Obama-administration officials apparently chose not to act. But such willful blindness would be entirely consistent with nearly two decades of U.S. policy toward North Korea that has disregarded this growing threat. And President Obama deserves credit for thus far not capitulating to North Korea’s demand for Six-Party Talks. But it is worth noting that the Bush administration’s decision to pursue a Yongbyon-centric strategy focused on North Korea’s plutonium program was endorsed by several arms-control and Asia experts now serving in the Obama administration; and that such a strategy underpinned the Clinton administration’s 1994 Agreed Framework. And the abandonment of this Yongbyon-centric strategy in the early years of the Bush administration — when U.S. officials first raised concerns over North Korea’s uranium-enrichment activities — prompted many of these same officials to criticize Bush-administration officials, such as John Bolton and Bob Joseph, for hyping intelligence regarding North Korea’s capabilities.
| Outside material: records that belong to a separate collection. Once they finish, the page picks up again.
Lemma read_description_sound m d :
  read_description m = Some d -> node_ok (tree_ClassDescription m) -> description_valid d.
Proof.
  unfold read_description. intros Hr Hok. destruct (valid_name _ _) eqn:Hn; [|done]. cbn [negb] in Hr.
  destruct (read_parameters _) as [cs|] eqn:Ec; [|done]. cbn [mbind option_bind] in Hr.
  destruct (mapM read_attribute _) as [al|] eqn:Ea; [|done]. cbn [mbind option_bind] in Hr.
  destruct (mapM read_method _) as [ms|] eqn:Em; [|done]. cbn [mbind option_bind] in Hr.
  destruct (_ || _) eqn:Ev; [done|]. injection Hr as <-. bool_simp.
  unfold tree_ClassDescription in Hok. tree_simp.
  destruct Hok as (_ & (Hla & Ha) & (Hlm & Hm) & (Hlc & Hc)). rewrite len_fmap in Hla. rewrite len_fmap in Hlm. rewrite len_fmap in Hlc.
  destruct (pair_list_sound _ _ _ _ _ attribute_pair _ _ Ea Ha) as [Hva Hna].
  destruct (pair_list_sound _ _ _ _ _ method_pair _ _ Em Hm) as [Hvm Hnm].
  split_and!; cbn [desc_name desc_attributes desc_methods desc_constructor_parameters];
    [done|lia|lia|done|done|by eapply read_parameters_sound| |].
  - eapply Forall_impl; [exact Hva|]. by intros x [_ Hx].
  - eapply Forall_impl; [exact Hvm|]. by intros x [_ Hx].
Qed.

Lemma description_pair :
  wire_pair read_description write_description tree_ClassDescription description_valid description_nodes.
Proof.
  split.
  - apply read_description_sound.
  - intros x Hx. pose proof (description_attributes_valid x Hx) as Ha.
    pose proof (description_methods_valid x Hx) as Hm. destruct Hx as ((Hn & Hla & Hlm & _ & _ & Hc) & _).
    unfold tree_ClassDescription, write_description. tree_simp. rewrite !len_fmap.
    split; [by eapply wire_string_name|]. split; [|split].
    + split; [done|]. by apply (pair_list_ok _ _ _ _ _ attribute_pair).
    + split; [done|]. by apply (pair_list_ok _ _ _ _ _ method_pair).
    + destruct (parameters_tree_ok _ Hc) as [Hlc Hok]. by rewrite len_fmap in Hlc.
  - intros x Hx. pose proof (description_attributes_valid x Hx) as Ha.
    pose proof (description_methods_valid x Hx) as Hm.
    destruct Hx as ((Hn & _ & _ & Hna & Hnm & Hc) & _).
    unfold read_description, write_description. msg_simp. rewrite Hn. cbn [negb].
    rewrite read_write_parameters by done. cbn [mbind option_bind].
    rewrite (pair_list_read _ _ _ _ _ attribute_pair) by done. cbn [mbind option_bind].
    rewrite (pair_list_read _ _ _ _ _ method_pair) by done. cbn [mbind option_bind].
    rewrite Hna, Hnm. by destruct x.
  - intros x y Hr. unfold read_description, write_description in Hr. msg_simp.
    destruct (negb _); [done|].
    destruct (read_parameters _) as [cs|] eqn:Ec; [|done]. cbn [mbind option_bind] in Hr.
    destruct (mapM read_attribute _) as [al|] eqn:Ea; [|done]. cbn [mbind option_bind] in Hr.
    destruct (mapM read_method _) as [ms|] eqn:Em; [|done]. cbn [mbind option_bind] in Hr.
    destruct (_ || _); [done|]. injection Hr as <-.
    apply read_write_parameters_inv in Ec as ->.
    apply (pair_list_inv _ _ _ _ _ attribute_pair) in Ea as ->.
    apply (pair_list_inv _ _ _ _ _ method_pair) in Em as ->. by destruct x.
  - intros x. unfold tree_ClassDescription, write_description. tree_simp. split_and!; [done..| | |].
    + apply (pair_list_clean _ _ _ _ _ attribute_pair).
    + apply (pair_list_clean _ _ _ _ _ method_pair).
    + apply (pair_list_clean _ _ _ _ _ parameter_pair).
  - intros x. unfold tree_ClassDescription, write_description. tree_simp. unfold write_parameters.
    rewrite (pair_list_count _ _ _ _ _ attribute_pair), (pair_list_count _ _ _ _ _ method_pair),
      (pair_list_count _ _ _ _ _ parameter_pair), !(zsum_const (fun _ => 1) 1) by done.
    unfold description_nodes.
    assert (Hz : zsum (fun m => 1 + len (method_parameters m)) (desc_methods x)
                 = len (desc_methods x) + zsum (fun m => len (method_parameters m)) (desc_methods x)).
    { induction (desc_methods x) as [|m l IH]; [done|]. cbn [zsum]. rewrite len_cons, IH. lia. }
    lia.
Qed.
(** C37: Decoding failures.  Whatever the bytes and whatever Protobuf does, a failed
    [decode_request] or [decode_response] closes the session exactly when the payload has
    no trusted identifier, that is when it is empty, too long, not parseable or has
    identifier zero: the failure then carries no identifier and the code of that reason.
    Otherwise the session stays open and the failure carries the identifier of the
    parsed envelope, with a code that is neither malformed nor truncated. *)
Theorem decode_failure_classified `{Utf8Ops} `{Protobuf} (b : bytes) (f : failure) :
  (decode_request b = inr f -> failure_classified (trusted_id (E := pb_Request) b) f)
  /\ (decode_response b = inr f -> failure_classified (trusted_id (E := pb_Response) b) f).
Proof.
  split; intros Hd.
  - unfold decode_request in Hd. pose proof (parse_classified (E := pb_Request) b) as Hp.
    destruct (parse b) as [m|g]; [|by injection Hd as <-].
    destruct (read_operation m); [done|]. injection Hd as <-. by rewrite Hp.
  - unfold decode_response in Hd. pose proof (parse_classified (E := pb_Response) b) as Hp.
    destruct (parse b) as [m|g]; [|by injection Hd as <-].
    destruct (read_outcome m); [done|]. injection Hd as <-. by rewrite Hp.
Qed.
Lemma keeps_Response : keeps merge_Response typed_Response.
Proof.
  intros d [v i c u] [n w] m' Hr (Hv & Hi & Ht) Hm. cbn in Hv, Hi, Ht.
  unfold merge_Response in Hm. cbn [Response_version Response_request_id Response_case Response_unknown] in Hm.
  assert (Hlen : forall b, w = W_len b ->
    (if (10 <=? n) && (n <=? 17)
     then y ← merge_outcome d c n b;
          Some {| Response_version := v; Response_request_id := i; Response_case := Some y; Response_unknown := u |}
     else Some {| Response_version := v; Response_request_id := i; Response_case := c;
                  Response_unknown := u ++ [unknown (n, w)] |}) = Some m' -> typed_Response m').
  { intros b _ Hb. destruct (_ && _); [|by injection Hb as <-].
    destruct (merge_outcome d c n b) as [y|] eqn:Ey; [|done]. injection Hb as <-.
    split; [done|]. split; [done|]. by eapply merge_outcome_typed. }
  destruct w as [x|x|b|l|x]; [|by destruct n as [|[[]|[]|]|]; injection Hm as <-| |by destruct n as [|[[]|[]|]|]; injection Hm as <-
                             |by destruct n as [|[[]|[]|]|]; injection Hm as <-].
  - destruct n as [|[p|[p|p|]|]|p]; injection Hm as <-; try done.
    + split; [done|]. split; [by apply range_u64|done].
    + split; [apply mod_u32|done].
  - apply (Hlen b eq_refl). by destruct n as [|[[]|[]|]|].
Qed.
End ranges.

(** ** The laws of the codec's Protobuf hold of the wire format *)
Section laws.
Context `{Utf8Laws}.

Lemma recursion_nat d : schema_depth <= d -> exists k, Z.to_nat d = S (S (S k)).
Proof. unfold schema_depth. intros Hd. exists (Z.to_nat (d - 3)). lia. Qed.

Lemma default_Request_typed : typed_Request default_Request.
Proof. split; [exact I|]. split; [apply zero_u64|exact I]. Qed.
Lemma default_Response_typed : typed_Response default_Response.
Proof. split; [exact I|]. split; [apply zero_u64|exact I]. Qed.

Lemma wire_laws : @ProtobufLaws H wire_protobuf.
Proof.
  split; cbn [parse_Request size_Request serialize_Request parse_Response size_Response
              serialize_Response wire_protobuf].
  - intros m _. by eexists.
  - intros m b total d Ht Hc Hok [= <-] Hb Hd. rewrite (proj2 (Z.ltb_ge _ _)) by lia.
    destruct (recursion_nat d Hd) as [k ->]. apply (rt_Request k m); [by split|lia].
  - intros total d Ht. rewrite (proj2 (Z.ltb_ge _ _)) by done. reflexivity.
  - intros total d b m Hm. destruct (_ <? _); [done|].
    exact (keeps_parse _ _ _ _ _ _ keeps_Request default_Request_typed Hm).
  - intros m _. by eexists.
  - intros m b total d Ht Hc Hok [= <-] Hb Hd. rewrite (proj2 (Z.ltb_ge _ _)) by lia.
    destruct (recursion_nat d Hd) as [k ->]. apply (rt_Response k m); [by split|lia].
  - intros total d Ht. rewrite (proj2 (Z.ltb_ge _ _)) by done. reflexivity.
  - intros total d b m Hm. destruct (_ <? _); [done|].
    exact (keeps_parse _ _ _ _ _ _ keeps_Response default_Response_typed Hm).
Qed.
End laws.
Definition token_command (t : token) : list application_command :=
  match t with tok_command c => [c] | _ => [] end.
Definition token_option (t : token) : list option_name := match t with tok_option o _ => [o] | _ => [] end.
Definition commands_of (ts : list token) : list application_command := concat (token_command <$> ts).
Definition options_of (ts : list token) : list option_name := concat (token_option <$> ts).

(** The server serves and nothing else does; only runtime commands take an endpoint and a
    timeout, and only the server a number of sessions. *)
Definition applicable (name : string) (c : application_command) (os : list option_name) : Prop :=
  (is_runtime c = false -> (on_endpoint ∉ os) /\ (on_timeout ∉ os))
  /\ (is_runtime c = true -> (c = cmd_serve <-> name = "pipeforge-server"))
  /\ (on_sessions ∈ os -> c = cmd_serve).

Definition accepted (name : string) (ts : list token) (diagnostics : diagnostic_options)
    (r : invocation * diagnostic_options) : Prop :=
  (exists c, commands_of ts = [c] /\ applicable name c (options_of ts))
  /\ NoDup (options_of ts) /\ Forall admissible ts
  /\ r = foldl set_token (default_invocation, diagnostics) ts.

(** ** Texts *)

(** Evaluates the comparisons of literal texts. *)
Ltac decide_texts :=
  repeat first [rewrite bool_decide_eq_true_2 by done|rewrite bool_decide_eq_false_2 by done]; cbn [orb andb negb].

Lemma find_command_spec s c : find_command s = Some c <-> s = command_text c.
Proof.
  unfold find_command. split.
  - repeat case_bool_decide; intros [= <-]; done.
  - intros ->. by destruct c.
Qed.

Lemma find_command_option o : find_command (option_text o) = None.
Proof. by destruct o. Qed.

Lemma is_option_spec s : is_option s = true <-> exists o, s = option_text o.
Proof.
  unfold is_option. rewrite !orb_true_iff, !bool_decide_eq_true. split.
  - intros [[[[->| ->]| ->]| ->]| ->];
      [exists on_log_file|exists on_trace_file|exists on_endpoint|exists on_timeout|exists on_sessions]; done.
  - intros [[] ->]; cbn; tauto.
Qed.

Lemma option_text_inj o o' : option_text o = option_text o' -> o = o'.
Proof. by destruct o, o'. Qed.
#[global] Instance option_text_Inj : Inj (=) (=) option_text.
Proof. intros o o'. apply option_text_inj. Qed.

Lemma scan_digits_all s v n : scan_digits s v = (n, "") <-> str_forallb digit_char s = true /\ n = decimal s v.
Proof.
  revert v. induction s as [|c s IH]; intros v; cbn.
  - split; [by intros [= ->]|]. by intros [_ ->].
  - destruct (digit_char c); cbn; [apply IH|]. split; [by intros [=]|by intros [[=] _]].
Qed.

Lemma from_chars_spec s n : from_chars s = (inl n, "") <-> is_number s n.
Proof.
  unfold from_chars, is_number. destruct s as [|c s].
  { split; [by intros [=]|by intros [? _]]. }
  pose proof (scan_digits_all (String c s) 0 n) as Hs. cbn [str_forallb].
  destruct (digit_char c) eqn:Ec.
  2: { split; [by intros [=]|by intros (_ & ? & _)]. }
  destruct (scan_digits (String c s) 0) as [v rest] eqn:E. split.
  - destruct (v <? 4294967296) eqn:Ev; [|by intros [=]]. intros [= -> ->]. apply Z.ltb_lt in Ev.
    destruct Hs as [Hs _]. destruct (Hs eq_refl) as [Hd Hn]. cbn [str_forallb] in Hd. rewrite Ec in Hd. by split_and!.
  - intros (_ & Hd & Hn & Hlt). destruct Hs as [_ Hs]. cbn [str_forallb] in Hs. rewrite Ec in Hs.
    assert (Hv : (v, rest) = (n, "")) by (apply Hs; done). injection Hv as -> ->.
    by rewrite (proj2 (Z.ltb_lt _ _) Hlt).
Qed.

Lemma decimal_nonneg s v : str_forallb digit_char s = true -> 0 <= v -> 0 <= decimal s v.
Proof.
  revert v. induction s as [|c s IH]; intros v; cbn; [done|]. intros [Hc Hs]%andb_prop Hv. apply IH; [done|].
  unfold digit_char in Hc. lia.
Qed.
There is plenty of blame to go around for the current sorry state of affairs regarding North Korea’s nuclear program. But moving forward necessitates that the Obama administration once and for all abandon the longstanding myth that the Kim regime can be persuaded to relinquish North Korea’s nuclear weapons in exchange for the appropriate package of incentives. This will not come easily to an administration predisposed to “negotiations.” Moreover, such truthfulness will require the accompanying political will on the part of the United States to undertake the risks associated with refusing to acquiesce to Pyongyang’s provocations. This is a decision that no U.S. political administration has been thus far willing to undertake to thwart North Korea’s nuclear program.
It is unclear whether the Obama administration is prepared to undertake such a challenge. But the time is long overdue for the U.S. to stop making the mistakes that have dictated North Korea policy for the past two decades. The moment of truth has arrived, again.
— Carolyn Leddy served at the State Department and on the National Security Council staff during the Bush administration, from 2003 to 2007.